Don’t expect to learn anything new about the Penn State scandal from Happy Valley, a deeply unsettling documentary from director Amir Bar-Lev. The facts are here, pretty much as we followed them on the news a few years back, when assistant football coach Jerry Sandusky was convicted on 45 counts of child molestation and the program’s revered, four-decade-long father-figure Joe Paterno was fired for his complicity in the cover-up. Bar-Lev’s cameras simply place us at ground level in the midst of pastoral State College, PA as the revelations resound. Happy Valley is not a work of reportage so much as it’s a portrait of a community suffering from mass dementia. This is the scariest zombie movie I’ve seen in ages.
Football is a religion to the people of this so-called Happy Valley, where on any given Saturday, 100,000 or so folks cheer on their Nittany Lions in a state of ecclesiastical rapture. Coach Paterno was christened by the media as a “beacon of integrity,” spurning offers from the pros to stay and rack up the winningest record in the NCAA as well as inspire a graduation rate particularly admirable within the dodgy realm of college athletics. There was a statue of Paterno downtown, along with a gargantuan mural in which he and fellow Penn State luminaries are painted in such beatific fashion even some Renaissance artists might consider it a bit much.
Sandusky is immediately, rightfully scorned. (He’s quickly painted out of that mural.) But when beloved “Joe Pa” suffers consequences for looking the other way while his assistant was raping children, the people of Happy Valley lose their goddamn minds. Penn State students riot, swarming the streets, flipping vehicles and chanting like deranged animals – not because the school where they are paying a small fortune in tuition aided and abetted a serial pederast, but because their football coach got fired. More than once, moments of silence requested for Sandusky’s victims are interrupted by chants of Paterno’s name. Bar-Lev keeps cutting back to a spectacularly thoughtless young undergrad in a dorm room that’s practically a shrine to the disgraced former coach, apoplectic with outrage and wishing everyone would just get back to focusing on football.
They haven’t all gone mad. Bar-Lev captures an astonishing scene in which a disgusted citizen stands alongside that statue of Paterno (since removed; even President Obama said it should go) holding a protest sign, only to be batted around by locals and tourists trying to take pictures. He’s told he’s “infringing on people’s rights,” which perfectly sums up the aggrieved, self-pitying false victimhood trumpeted ad infinitum by most of these Penn State fans, and it only gets worse when the NCAA imposes harsh sanctions that have, of course, since been lifted.

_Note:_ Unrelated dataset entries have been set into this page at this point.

(** * Stable marriage: the Gale-Shapley engine of [src/src/App.jsx]

    A shallow embedding of the classes [StableMarriageAlgorithm] and
    [SatisfactionAnalyzer], followed by the properties of the deferred
    acceptance loop: termination, perfect matching, stability as decided by
    [verifyStability], proposer optimality, and the behaviour of the metrics.

    Modelling conventions.
    - Participant identifiers and array indices are [nat].  A JavaScript value
      that is either a number or [undefined] is an [option nat].
    - [indexOf] and everything compared with its result is a [Z], since
      [indexOf] answers [-1] for an absent element.
    - A [Map] is the list of its entries in insertion order, a [Set] the list
      of its members in insertion order: the loop picks [Array.from(free)[0]]
      and [verifyStability] takes the first entry found, so order matters.
    - An exception ends the computation with [Throw].
    - The [while] loop is iterated with fuel; the theorems give a fuel that is
      enough on every valid instance. *)

From Stdlib Require Import ZArith QArith Qabs Qround Lia Lqa.
From stdpp Require Import base tactics option numbers list.

Close Scope Q_scope.
Open Scope nat_scope.
#[local] Set Warnings "-clear-no-such-hyp".

(** ** JavaScript data *)

(** A number that is an identifier or an index, or [undefined]. *)
Abbreviation value := (option nat) (only parsing).
Abbreviation undefined := (@None nat) (only parsing).

(** How a piece of code ends. [NoCursor] marks the one place where the model
    stops instead of following JavaScript further: [proposals.get(p)] on a
    proposer that was never given a cursor (JavaScript would go on with
    [undefined] and [NaN]).  Lemmas [sp_while_cursor] and [ep_while_cursor]
    show that no run of either loop gets there, whatever the instance. *)
Inductive abrupt := TypeError | NoCursor.

Inductive completion (A : Type) : Type :=
  | Normal (a : A)
  | Throw (e : abrupt).
Arguments Normal {A} a.
Arguments Throw {A} e.

(** Sequencing: an exception skips the rest. *)
Global Instance completion_bind : MBind completion := λ A B k c,
  match c with
  | Normal a => k a
  | Throw e => Throw e
  end.

(** [a[i]] where [a] itself may be [undefined]: reading a property of
    [undefined] throws. *)
Definition property {A} (o : option A) : completion A :=
  match o with
  | Some a => Normal a
  | None => Throw TypeError
  end.
Lemma waitingStore_last P ws lop :
  waitingStore P ws -> last ws = Some lop -> P !! op_q lop = Some (Pending []).
Proof.
  induction ws as [|w ws IH]; simpl; [done|]. intros (_ & _ & _ & Hq & Hw).
  destruct ws as [|w' ws']; [by intros [= <-]|]. intros Hl. by apply IH.
Qed.

(** The store after a play request, as the invariant needs it. *)
Lemma newstore_facts (P P1 : list PromiseState) (op : Op) u i nm :
  op = newOp u i nm (length P) -> length P1 = length P ->
  let P' := P1 ++ newPromises op in
  length P' = length P + 4
  /\ P' !! op_pa op = Some (Pending [])
  /\ P' !! op_t op = Some (Pending [catchR op])
  /\ P' !! op_c op = Some (Pending [doneR op; awaitR op])
  /\ P' !! op_q op = Some (Pending [])
  /\ (forall x, x < length P -> P' !! x = P1 !! x).
Proof.
  intros -> Hlen P'. subst P'. rewrite length_app. simpl. rewrite Hlen.
  split; [done|]. unfold newOp at 1 3 5 7. simpl.
  rewrite <- Hlen.
  split; [by rewrite <- (Nat.add_0_r (length P1)), lookup_app_r, Nat.add_0_r, Nat.sub_diag by lia|].
  split; [rewrite lookup_app_r by lia; by replace (length P1 + 1 - length P1) with 1 by lia|].
  split; [rewrite lookup_app_r by lia; by replace (length P1 + 2 - length P1) with 2 by lia|].
  split; [rewrite lookup_app_r by lia; by replace (length P1 + 3 - length P1) with 3 by lia|].
  intros x Hx. by rewrite lookup_app_l.
Qed.

Lemma op_q_in_ids (ws : list Op) (lop : Op) :
  last ws = Some lop -> op_q lop ∈ concat (map opIds ws).
Proof.
  intros (l' & ->)%last_Some. rewrite map_app, concat_app. simpl.
  apply elem_of_app. right.
  rewrite !elem_of_cons. tauto.
Qed.

(** The promises a new operation owns are new. *)
Lemma newOp_ids u i nm n :
  opIds (newOp u i nm n) = [n + 1; n + 2; n + 3; n] /\ NoDup (opIds (newOp u i nm n)).
Proof.
  split; [done|]. unfold opIds, newOp. simpl.
  repeat (apply NoDup_cons; split; [rewrite ?elem_of_cons, elem_of_nil; lia|]).
  apply NoDup_nil_2.
Qed.

Lemma opIds_distinct (w : Op) :
  NoDup (opIds w) -> op_t w <> op_q w /\ op_c w <> op_q w /\ op_pa w <> op_q w.
Proof.
  unfold opIds. rewrite !NoDup_cons, !not_elem_of_cons. intuition congruence.
Qed.

Lemma waitingStore_snoc P P' ws lop op :
  waitingStore P ws -> last ws = Some lop ->
  NoDup (concat (map opIds ws)) ->
  (forall x, x ∈ concat (map opIds ws) -> x <> op_q lop -> P' !! x = P !! x) ->
  P' !! op_q lop = Some (Pending [bodyR op]) ->
  waitingStore P' [op] ->
  waitingStore P' (ws ++ [op]).
Proof.
  intros Hw Hl Hnd Hag Hq Hop. induction ws as [|w ws IH]; [done|].
  destruct Hw as (Wt & Wc & Wpa & Wq & Hw).
  change (concat (map opIds (w :: ws))) with (opIds w ++ concat (map opIds ws)) in *.
  apply NoDup_app in Hnd as (Hndw & Hdisj & Hnd).
  assert (op_t w ∈ opIds w /\ op_c w ∈ opIds w /\ op_pa w ∈ opIds w /\ op_q w ∈ opIds w)
    as (It & Ic & Ipa & Iq).
  { unfold opIds. rewrite !elem_of_cons. tauto. }
  destruct ws as [|w' ws'].
  - injection Hl as <-. destruct (opIds_distinct _ Hndw) as (Nt & Nc & Npa).
    destruct Hop as (Ot & Oc & Opa & Oq & _).
    cbn [app waitingStore nextReactions].
    rewrite (Hag (op_t w)), (Hag (op_c w)), (Hag (op_pa w)), Wt, Wc, Wpa, Hq;
      try (apply elem_of_app; by left); done.
  - rewrite last_cons_cons in Hl.
    pose proof (op_q_in_ids _ _ Hl) as Hin.
    assert (forall x, x ∈ opIds w -> x <> op_q lop) as Hne.
    { intros x Hx ->. by apply (Hdisj (op_q lop)). }
    change ((w :: w' :: ws') ++ [op]) with (w :: ((w' :: ws') ++ [op])).
    cbn [waitingStore].
    rewrite (Hag (op_t w)), (Hag (op_c w)), (Hag (op_pa w)), (Hag (op_q w));
      try (apply elem_of_app; by left); try (by apply Hne).
    split; [done|]. split; [done|]. split; [done|]. split; [exact Wq|].
    apply IH; try done. intros x Hx Hxq. apply Hag; [|done]. apply elem_of_app. by right.
Qed.
(** X11: the async joiner only reports the session once the hello has
    been written: the frames written then start with the hello that
    [send_hello] produced. *)
Theorem async_join_joined_after_hello {J D} (p : Proto J D) write_result j0 reads d sent :
  async_join p write_result j0 reads = Joined d sent ->
  exists hello j rest, send_hello p j0 = inl (hello, j) /\ sent = hello :: rest.
Proof.
  unfold async_join. destruct (send_hello p j0) as [[h j]|e]; [|discriminate].
  unfold join_write. destruct (write_result (length [])); [discriminate|].
  intros H. destruct (async_loop_joined_sent p write_result _ _ _ _ _ H) as [x ->].
  exists h, j, x. auto.
Qed.

Lemma async_join_joined_after_hello_witness :
  async_join demo_proto (fun _ => None) 0%nat [inl [Byte.x05]; inl []]
    = Joined "session"%string [[Byte.x01]; [Byte.x05]]
  /\ exists hello j rest, send_hello demo_proto 0%nat = inl (hello, j)
                          /\ [[Byte.x01]; [Byte.x05]] = hello :: rest.
Proof.
  assert (H : async_join demo_proto (fun _ => None) 0%nat [inl [Byte.x05]; inl []]
              = Joined "session"%string [[Byte.x01]; [Byte.x05]]) by reflexivity.
  split; [exact H | exact (async_join_joined_after_hello _ _ _ _ _ _ H)].
Defined.

(** *** Fresh request ids *)

Lemma dispatch_pending_shrink m (s s' : State) effs k :
  process_incoming_message m s = (s', effs) ->
  (call_requests s !! k = None -> call_requests s' !! k = None)
  /\ (register_requests s !! k = None -> register_requests s' !! k = None)
  /\ (unregister_requests s !! k = None -> unregister_requests s' !! k = None)
  /\ (publish_requests s !! k = None -> publish_requests s' !! k = None)
  /\ (subscribe_requests s !! k = None -> subscribe_requests s' !! k = None)
  /\ (unsubscribe_requests s !! k = None -> unsubscribe_requests s' !! k = None).
Proof.
  intros H. destruct m; cbn [process_incoming_message] in H;
    repeat case_match; simplify_eq; simpl; repeat split; auto;
    intros; rewrite lookup_delete_None; tauto.
Qed.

Bar-Lev has a bit of trouble incorporating the harrowing testimony of Matt Sandusky, who was adopted by the predatory assistant coach and speaks eloquently about the abuse he suffered. His words are quite valuable while also feeling shoehorned into the movie’s macro-view. Matt Sandusky’s story perhaps deserves a film of its own; it almost feels too personal for the dispassionate detachment of the surrounding sociological study.
I first saw Happy Valley back in January at the Sundance Film Festival, but revisiting it this week provided a fascinating accident of timing. Barely 2 months ago, the NFL appeared to be at its public relations nadir, blighted by one scandal after another with everyone talking boycotts, screaming for Roger Goodell’s head and a certain high-profile columnist suspended from ESPN for calling out the commissioner on his lies. But now we all seem to have moved on from that; ratings are fine and everything’s back to normal – just as Happy Valley’s haunting final scenes depict the people of State College, PA returning to the stadium and blissing out in rapture over their triumphant new coach. In America, nothing can keep us away from our games for very long.